A. The Pleading Standard
The parties agree that the elements of a false-advertising claim under the Lanaham Act are: “(1) the defendant's statements were false or misleading; (2) the statements deceived, or had the capacity to deceive, consumers; (3) the deception had a material effect on the consumers' purchasing decision; (4) the misrepresented service affects interstate commerce; and (5) the plaintiff has been, or likely will be, injured as a result of the false or misleading statement.” Hi-Tech Pharms., Inc. v. HBS Int'l Corp., 910 F.3d 1186, 1196 (11th Cir. 2018). But they disagree on whether Rule 9(b)'s additional requirement to “state with particularity the circumstances constituting fraud or mistake” applies to false-advertising claims under the Lanham Act. FED. R. CIV. P. 9(b). If Rule 9(b) does apply, Screenya must also allege: “(1) the precise statements, documents, or misrepresentations made; (2) the time, place, and person responsible for the statement; (3) the content and manner in which these statements misled the Plaintiffs; and (4) what the defendants gained by the alleged fraud.” Am. Dental Ass'n v. Cigna Corp., 605 F.3d 1283, 1291 (11th Cir. 2010) (cleaned up).

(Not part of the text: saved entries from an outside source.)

(** The calls each public function makes. *)
Lemma run_op_calls (o : Op) (s : State W) :
  match o with
  | Op_Init =>
      exists r, calls (run_op o) s
                = [Call_BSP_NOR_MspInit;
                   Call_HAL_NOR_Init board_handle board_Timing board_Timing r]
  | Op_ReadData a p n =>
      exists r, calls (run_op o) s
                = [Call_HAL_NOR_ReadBuffer (U32.add NOR_DEVICE_ADDR a) p n r]
  | Op_ReturnToReadMode =>
      calls (run_op o) s = [Call_HAL_NOR_ReturnToReadMode]
  | Op_WriteData a p n =>
      exists rs, calls (run_op o) s = cycles_step a p rs
  | Op_ProgramData a p n =>
      exists r, calls (run_op o) s
                = [Call_HAL_NOR_ProgramBuffer a p n;
                   Call_HAL_NOR_GetStatus NOR_DEVICE_ADDR PROGRAM_TIMEOUT r]
  | Op_Erase_Block b =>
      exists r, calls (run_op o) s
                = [Call_HAL_NOR_Erase_Block b NOR_DEVICE_ADDR;
                   Call_HAL_NOR_GetStatus NOR_DEVICE_ADDR BLOCKERASE_TIMEOUT r]
  | Op_Erase_Chip =>
      exists r, calls (run_op o) s
                = [Call_HAL_NOR_Erase_Chip NOR_DEVICE_ADDR;
                   Call_HAL_NOR_GetStatus NOR_DEVICE_ADDR CHIPERASE_TIMEOUT r]
  | Op_Read_ID p =>
      exists r, calls (run_op o) s = [Call_HAL_NOR_Read_ID p r]
  end.
Proof.
  destruct o as [|a p n| |a p n|a p n|b| |p]; simpl run_op;
    try (rewrite (proj1 (with_status_run _ s))).
  - pose proof (Init_run s) as H. cbv zeta in H. unfold calls. rewrite H.
    eexists. reflexivity.
  - eexists.
    exact (proj1 (query_then_status
                    (fun h => bulk_read h (U32.add NOR_DEVICE_ADDR a) p n)
                    (Call_HAL_NOR_ReadBuffer (U32.add NOR_DEVICE_ADDR a) p n)
                    s)).
  - reflexivity.
  - destruct (WriteData_loop_spec (Z.to_nat n) a p s) as (rs & Hc & _).
    exists rs. exact Hc.
  - destruct (command_then_poll (fun h => program_buffer h a p n)
                (Call_HAL_NOR_ProgramBuffer a p n) PROGRAM_TIMEOUT s)
      as (r & Hc & _). exists r. exact Hc.
  - destruct (command_then_poll (fun h => erase_block h b NOR_DEVICE_ADDR)
                (Call_HAL_NOR_Erase_Block b NOR_DEVICE_ADDR)
                BLOCKERASE_TIMEOUT s) as (r & Hc & _). exists r. exact Hc.
  - destruct (command_then_poll (fun h => erase_chip h NOR_DEVICE_ADDR)
                (Call_HAL_NOR_Erase_Chip NOR_DEVICE_ADDR)
                CHIPERASE_TIMEOUT s) as (r & Hc & _). exists r. exact Hc.
  - eexists.
    exact (proj1 (query_then_status (fun h => read_id h p)
                    (Call_HAL_NOR_Read_ID p) s)).
Qed.

Ltac open_shape H :=
  match type of H with
  | ex _ => let r := fresh "r" in destruct H as [r H]
  | _ => idtac
  end.

Lemma run_op_return_to_read_mode (o : Op) (s : State W) :
  count_calls is_return_to_read_mode (calls (run_op o) s)
  = (if is_Op_ReturnToReadMode o then 1 else 0)%nat.
Proof.
  pose proof (run_op_calls o s) as H.
  destruct o; open_shape H; rewrite H; try reflexivity.
  apply count_calls_none. apply cycles_step_forallb; reflexivity.
Qed.

Lemma run_op_erase (o : Op) (s : State W) :
  count_calls is_erase (calls (run_op o) s)
  = (if is_Op_Erase o then 1 else 0)%nat.
Proof.
  pose proof (run_op_calls o s) as H.
  destruct o; open_shape H; rewrite H; try reflexivity.
  apply count_calls_none. apply cycles_step_forallb; reflexivity.
Qed.

Lemma run_op_driver_call (o : Op) (s : State W) :
  forallb driver_call (calls (run_op o) s) = true.
Proof.
  pose proof (run_op_calls o s) as H.
  destruct o; open_shape H; rewrite H;
    try (apply cycles_step_forallb; intros); simpl;
    rewrite ?Z.eqb_refl, ?orb_true_r; reflexivity.
Qed.

(** The driver's variables after one call. *)
Lemma run_op_variables (o : Op) (s : State W) :
  (norHandle (final (run_op o) s), Timing (final (run_op o) s))
  = if is_Op_Init o then (board_handle, board_Timing)
    else (norHandle s, Timing s).
Proof.
  assert (Hpoll : forall (f : NOR_HandleTypeDef -> W -> W) c t,
             let op := (effect f c ;;
                        st <- HAL_NOR_GetStatus NOR_DEVICE_ADDR t ;;
                        if negb (NOR_Status_eqb st NOR_SUCCESS)
                        then ret NOR_STATUS_ERROR
                        else ret NOR_STATUS_OK) in
             (norHandle (final op s), Timing (final op s))
             = (norHandle s, Timing s)).
  { intros f c t. cbv zeta.
    unfold final, bind, effect, HAL_NOR_GetStatus, query. simpl.
    destruct (get_status (norHandle s) NOR_DEVICE_ADDR t
                         (f (norHandle s) (hw s))) as [r w].
    destruct r; reflexivity. }
  assert (Hquery : forall (f : NOR_HandleTypeDef -> W -> HAL_StatusTypeDef * W)
                          c,
             let op := (st <- query f c ;;
                        if negb (HAL_Status_eqb st HAL_OK)
                        then ret NOR_STATUS_ERROR
                        else ret NOR_STATUS_OK) in
             (norHandle (final op s), Timing (final op s))
             = (norHandle s, Timing s)).
  { intros f c. cbv zeta. unfold final, bind, query.
    destruct (f (norHandle s) (hw s)) as [r w]. destruct r; reflexivity. }
  destruct o as [|a p n| |a p n|a p n|b| |p]; simpl run_op;
    try (rewrite (proj1 (proj2 (with_status_run _ s)))); simpl is_Op_Init.
  - pose proof (Init_run s) as H. cbv zeta in H. unfold final. rewrite H.
    reflexivity.
  - apply Hquery.
  - reflexivity.
  - unfold BSP_NOR_WriteData.
    destruct (WriteData_loop_frame (Z.to_nat n) a p s) as [Hh Ht].
    rewrite Hh, Ht. reflexivity.
  - apply Hpoll.
  - apply Hpoll.
  - apply Hpoll.
  - apply Hquery.
Qed.

Lemma run_caller_Call (o : Op) (k : option NOR_Status -> Caller)
    (s : State W) :
  let st := result (run_op o) s in
  let s1 := final (run_op o) s in
  calls (run_caller (Call o k)) s
  = calls (run_op o) s ++ calls (run_caller (k st)) s1
  /\ result (run_caller (Call o k)) s = o :: result (run_caller (k st)) s1
  /\ final (run_caller (Call o k)) s = final (run_caller (k st)) s1.
Proof.
  cbv zeta. simpl run_caller.
  rewrite !calls_bind, !result_bind, !final_bind, calls_ret, result_ret,
    final_ret, app_nil_r.
  auto.
Qed.

End Caller_facts.

Section Caller_claims.

Context {hdr : NorHeader} {W : Type} {ctl : Controller W}.

(** Along every sequence of calls of the public functions, whatever the
    statuses returned, the return-to-read-mode command is issued exactly as
    many times as the caller calls ReturnToReadMode: no other function
    issues it, in particular not after a write, a program or an erase. *)
Theorem read_mode_only_on_request (c : Caller) :
  forall s : State W,
    count_calls is_return_to_read_mode (calls (run_caller c) s)
    = length (filter is_Op_ReturnToReadMode (result (run_caller c) s)).
Proof.
  induction c as [|o k IH]; intro s; [reflexivity|].
  destruct (run_caller_Call o k s) as (Hc & Hr & _). cbv zeta in Hc, Hr.
  rewrite Hc, Hr, count_calls_app, run_op_return_to_read_mode, IH. simpl.
  destruct (is_Op_ReturnToReadMode o); reflexivity.
Qed.

(** Along every sequence of calls, the number of erase commands issued is
    the number of calls of EraseBlock and EraseChip: writing and programming
    never erase first, and initialization never erases. *)
Theorem erase_only_on_request (c : Caller) :
  forall s : State W,
    count_calls is_erase (calls (run_caller c) s)
    = length (filter is_Op_Erase (result (run_caller c) s)).
Proof.
  induction c as [|o k IH]; intro s; [reflexivity|].
  destruct (run_caller_Call o k s) as (Hc & Hr & _). cbv zeta in Hc, Hr.
  rewrite Hc, Hr, count_calls_app, run_op_erase, IH. simpl.
  destruct (is_Op_Erase o); reflexivity.
Qed.

(** Along every sequence of calls, every status poll is made at the base
    address with one of the three fixed budgets (never with a value supplied
    by the caller), and the public functions never read the ready/busy
    pin. *)
Theorem polls_use_fixed_budgets (c : Caller) :
  forall s : State W, forallb driver_call (calls (run_caller c) s) = true.
Proof.
  induction c as [|o k IH]; intro s; [reflexivity|].
  destruct (run_caller_Call o k s) as (Hc & _). cbv zeta in Hc.
  rewrite Hc, forallb_app, run_op_driver_call, IH. reflexivity.
Qed.

(** Along every sequence of calls, what this file assigns in its two
    variables (the instance, extended instance and mode flags of the handle,
    and the timing record) ends with the board's values if the sequence
    contains a call of Initialize (whether or not it succeeded, and whatever
    came after it); otherwise no function of the sequence has assigned any
    of it.  The bookkeeping the controller layer keeps about the open device
    is on the controller's side of the model. *)
Theorem variables_after_calls (c : Caller) :
  forall s : State W,
    (norHandle (final (run_caller c) s), Timing (final (run_caller c) s))
    = if existsb is_Op_Init (result (run_caller c) s)
      then (board_handle, board_Timing)
      else (norHandle s, Timing s).
Proof.
  induction c as [|o k IH]; intro s; [reflexivity|].
  destruct (run_caller_Call o k s) as (_ & Hr & Hf). cbv zeta in Hr, Hf.
  rewrite Hr, Hf, IH. simpl existsb.
  pose proof (run_op_variables o s) as Hv.
  destruct (existsb is_Op_Init _).
  - rewrite orb_true_r. reflexivity.
  - rewrite orb_false_r. exact Hv.
Qed.

End Caller_claims.

(** ** The ready/busy wait, exactly *)



Section MspWait_facts.

Context {hdr : NorHeader} {W : Type} {ctl : Controller W}.


Lemma MspWait_loop_unfold (fuel : nat) (awaited : GPIO_PinState) (t : Z)
    (n : nat) :
  MspWait_loop (S fuel) awaited t n
  = (pin <- HAL_GPIO_ReadPin NOR_READY_BUSY_GPIO NOR_READY_BUSY_PIN ;;
     if negb (PinState_eqb pin awaited) && (0 <? t)
     then MspWait_loop fuel awaited (U32.sub t 1) (S n)
     else ret (Some (t, n))).
Proof. reflexivity. Qed.



Lemma MspWait_loop_fuel_S (fuel : nat) :
  forall (awaited : GPIO_PinState) (t : Z) (n : nat) (s : State W),
    (Z.to_nat t < fuel)%nat ->
    MspWait_loop (S fuel) awaited t n s = MspWait_loop fuel awaited t n s.
Proof.
  induction fuel as [|fuel IH]; intros awaited t n s Hfuel; [lia|].
  rewrite (MspWait_loop_unfold (S fuel)), (MspWait_loop_unfold fuel).
  apply bind_ext. intros pin s1.
  destruct (negb (PinState_eqb pin awaited) && (0 <? t)) eqn:Econd;
    [|reflexivity].
  apply andb_true_iff in Econd as [_ Hpos]. apply Z.ltb_lt in Hpos.
  pose proof (sub32_decreases t Hpos). apply IH. lia.
Qed.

The Eleventh Circuit has not yet weighed in on this issue. See Epson Am., Inc. v. Safe Space Scan Tech. LLC, 2024 WL 4555880, at *3 (S.D. Fla. Sept. 13, 2024) (Reinhart, Mag. J.) (“I recognize that the Eleventh Circuit has not determined whether Rule 9(b) applies to Lanham Act claims based on fraud.”), report and recommendation adopted, 2024 WL 4554104 (S.D. Fla. Oct. 23, 2024) (Rosenberg, J.); Warriors & Fam. Assistance Ctr. LLC v. Trajector Inc., 2024 WL 4627134, at *2 (N.D. Fla. Sept. 24, 2024) (Winsor, J.) (“There seems to be no binding precedent on whether Rule 9(b) necessarily applies to all Lanham Act false advertising claims or all FDUTPA claims.”). Although “the weight of authority [in the Eleventh Circuit] holds that a Lanham Act claim for false advertising . . . need not be pleaded with specificity,” Incarcerated Ent., LLC v. Warner Bros. Pictures, 261 F.Supp.3d 1220, 1227 (M.D. Fla. May 10, 2017) (Scriven, J.), our colleagues in this District are split on whether to apply Rule 9(b) to Lanham Act claims, compare Epson Am., 2024 WL 4555880, at *3 (“The Federal Rules of Civil Procedure apply to all civil actions and proceedings in the United States district courts, except as stated in Rule 81. Rule 81 makes no exception for the Lanham Act, nor does the text of Rule 9(b). Rule 9(b) applies to allegations of ‘fraud or mistake.' Where the text unambiguously resolves the question, the Court should look no further. Accordingly, the Lanham Act claims are not exempt from Rule 9(b)'s heightened pleading standard.” (cleaned up)), with USA Nutraceuticals Grp., Inc. v. BPI Sports, LLC, 2016 WL 4254257, at *2 (S.D. Fla. Feb. 16, 2016) (Bloom, J.) (“[C]ourts in this Circuit seemingly apply Rule 8 when addressing motions to dismiss directed at claims brought under the Lanham Act. Absent instruction from this Court's governing Circuit or, at a minimum, persuasive guidance from its sister districts, the Court declines to expand Rule 9(b) in the manner requested.” (cleaned up)), and Blue Water Innovations, LLC v. Fettig, 2019 WL 1904589, at *5 (S.D. Fla. Mar. 8, 2019) (Scola, J.) (“[A] claim for false advertising [under Florida law] is subject to Rule 9(b)'s heightened pleading standard, while a claim under the Lanham Act is not.”).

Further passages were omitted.